(** C7.  In exact arithmetic, for a frequency [> 0], a sample rate [> 0] and
    a note of at least one sample whose sustain length is [>= 0]: the first
    sample of the note is [0], and every sample of the sustain plateau
    (indices from attack + decay, over the sustain length) is the filtered
    sample of that index times [0.08]. *)
Theorem Trumpet_envelope (frequency : R)
    (duration sampleRate attackLength decayLength sustainLength releaseLength : Z) :
  0 < frequency → (0 < sampleRate)%Z → (1 ≤ duration)%Z →
  Trumpet.lengths (F:=R) duration sampleRate
    = Ok (attackLength, decayLength, sustainLength, releaseLength) →
  (0 ≤ sustainLength)%Z →
  ∃ samples out,
    Trumpet.filtered frequency duration sampleRate = Ok samples ∧
    Trumpet.getNote frequency duration sampleRate = Ok out ∧
    out !! 0%nat = Some 0 ∧
    ∀ (i : nat) (x : R),
      (attackLength + decayLength ≤ Z.of_nat i
       < attackLength + decayLength + sustainLength)%Z →
      samples !! i = Some x → out !! i = Some (x * 0.08).
Proof.
  intros Hf Hsr Hd Hlengths Hs.
  destruct (Trumpet_run frequency duration sampleRate Hf Hsr Hd)
    as (harmonics & samples & a & d & r & _ & _ & Hfiltered & Hhead
        & Hlengths' & _ & _ & _ & _ & Hlong).
  rewrite Hlengths in Hlengths'. injection Hlengths' as -> -> -> ->.
  destruct (Hlong Hs) as (adsr & _ & Hrun & Hlen & Hplateau & _).
  exists samples, (zip_with Rmult samples adsr). split_and!; [done..| |].
  - rewrite lookup_zip_with, Hhead. simpl.
    destruct (lookup_lt_is_Some_2 adsr 0%nat) as [e0 ->].
    + rewrite Hlen. by apply lookup_lt_Some in Hhead.
    + simpl. f_equal. lra.
  - intros i x Hi Hx. rewrite lookup_zip_with, Hx, Hplateau by lia. simpl.
    f_equal. unfold Trumpet.sustain, Trumpet.peak. real_arith.
    unfold Q2R. simpl. lra.
Qed.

════════════════

Work request: Your answer must be an exact copy of every entry above.

Answer to this task:
(** C7.  In exact arithmetic, for a frequency [> 0], a sample rate [> 0] and
    a note of at least one sample whose sustain length is [>= 0]: the first
    sample of the note is [0], and every sample of the sustain plateau
    (indices from attack + decay, over the sustain length) is the filtered
    sample of that index times [0.08]. *)
Theorem Trumpet_envelope (frequency : R)
    (duration sampleRate attackLength decayLength sustainLength releaseLength : Z) :
  0 < frequency → (0 < sampleRate)%Z → (1 ≤ duration)%Z →
  Trumpet.lengths (F:=R) duration sampleRate
    = Ok (attackLength, decayLength, sustainLength, releaseLength) →
  (0 ≤ sustainLength)%Z →
  ∃ samples out,
    Trumpet.filtered frequency duration sampleRate = Ok samples ∧
    Trumpet.getNote frequency duration sampleRate = Ok out ∧
    out !! 0%nat = Some 0 ∧
    ∀ (i : nat) (x : R),
      (attackLength + decayLength ≤ Z.of_nat i
       < attackLength + decayLength + sustainLength)%Z →
      samples !! i = Some x → out !! i = Some (x * 0.08).
Proof.
  intros Hf Hsr Hd Hlengths Hs.
  destruct (Trumpet_run frequency duration sampleRate Hf Hsr Hd)
    as (harmonics & samples & a & d & r & _ & _ & Hfiltered & Hhead
        & Hlengths' & _ & _ & _ & _ & Hlong).
  rewrite Hlengths in Hlengths'. injection Hlengths' as -> -> -> ->.
  destruct (Hlong Hs) as (adsr & _ & Hrun & Hlen & Hplateau & _).
  exists samples, (zip_with Rmult samples adsr). split_and!; [done..| |].
  - rewrite lookup_zip_with, Hhead. simpl.
    destruct (lookup_lt_is_Some_2 adsr 0%nat) as [e0 ->].
    + rewrite Hlen. by apply lookup_lt_Some in Hhead.
    + simpl. f_equal. lra.
  - intros i x Hi Hx. rewrite lookup_zip_with, Hx, Hplateau by lia. simpl.
    f_equal. unfold Trumpet.sustain, Trumpet.peak. real_arith.
    unfold Q2R. simpl. lra.
Qed.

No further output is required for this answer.